SOURCE Week 3
Posted by Nicole Sharp on 21 June 2005 at 13:10I'm learning that getting an experiment ready is a long line of small successes that don't sound like much when you describe them to anyone else. All the same, things are moving along here in Glennan 809.
Having gotten LabView installed and a command line to the motion controller created (#), I started work on getting the existing DAQ hardware to communicate with LabView and its components. No go. At the suggestion of Dr. White, I invaded the undergraduate lab and swiped some NI data acquisition hardware and installed it. I think it's set up properly, but I only did a cursory test.
From there, I started to plan out my hardware and software to control and automate the experiment--or, as my sister put it, "to play God". Dr. White nixed the idea of sending a program to the motion controller and having it execute from the device's memory, so I started working on writing a LabView program that accepts basic input and generates the necessary commands for the motion controller. The idea is that, once I've written the program, I shouldn't have to remember anything about the motion controller's programming language.

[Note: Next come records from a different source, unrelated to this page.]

(** [nile.signer.Signer]: built from a private key, it exposes a public
    key and signs transactions. *)
Variable Signer_t : Type.
Variable Signer : value -> Signer_t.
Variable public_key : Signer_t -> Z.
Variable sign_transaction :
  Signer_t -> value -> list call -> value -> Z -> result (list Z * Z * Z).

(** [nile.accounts]: the account records of the address book.  Lookups
    read the book; [register] is its only writer. *)
Variable book : Type.
Variable accounts_exists : book -> Z -> pystr -> bool.
Variable accounts_load : book -> Z -> pystr -> list signer_data.
Variable accounts_current_index : book -> pystr -> Z.
Variable accounts_register :
  book -> Z -> value -> Z -> value -> pystr -> result unit * book.

(** The network side: [nile.deployments], [get_nonce], and the
    dispatchers [nile.core.deploy.deploy] and [call_or_invoke], which
    act on the chain and on the deployments file. *)
Variable chain : Type.
Variable invoke_result : Type.
Variable is_alias : value -> bool.
Variable deployments_load : chain -> value -> pystr -> list (value * value).
Variable get_nonce : chain -> value -> pystr -> result value.
Variable core_deploy :
  chain -> pystr -> list Z -> pystr -> pystr -> pystr * pystr
  -> result (value * value) * chain.

(** The attributes of an [Account] object; [None] is "not assigned". *)
Record t : Type := mk {
  signer : option Signer_t;
  alias : option value;
  network : option pystr;
  abi_path : option pystr;
  address : option value;
  index : option value
}.

Variable call_or_invoke :
  chain -> t -> pystr -> pystr -> list Z -> pystr -> list pystr -> pystr
  -> result invoke_result * chain.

After many baby steps, I've got a LabView program (with quite a complicated VI diagram) that accepts the X and Y coordinates (in inches) of the desired final position, and the number of data points to be taken. The program then divides the move into increments, executes each one with a pause between each, and reports the position of the motion controller at each position. Today I finally got the programming for the arrays that save the intermediate positions worked out, and writing those to a file should be easy from here. All of this means that I'm ready to start figuring out how to control the data acquisition through LabView.
There's really just one more major obstacle, I think, and that's a problem with the motion controller. I can tell it where to go and it will move and report that it's pretty close to where I told it to be. But, if I actually measure the distance it's moved myself, the two values are almost always vastly (as far as this experiment is concerned) different. Based on the sounds I'm hearing sometimes when the motor runs--especially when I slow the speed down--I suspect that the engines don't actually have enough torque to overcome the full inertia of the gantry they have to move. This leaves me with a bit of a sticky situation. I don't have money for larger motors, and I don't really want to take somebody else's motion controller apart to try to make it lighter. It's sort of the bridge I've been avoiding contemplating, but the problem with making progress on other things is that I come closer to having nothing but that bridge left.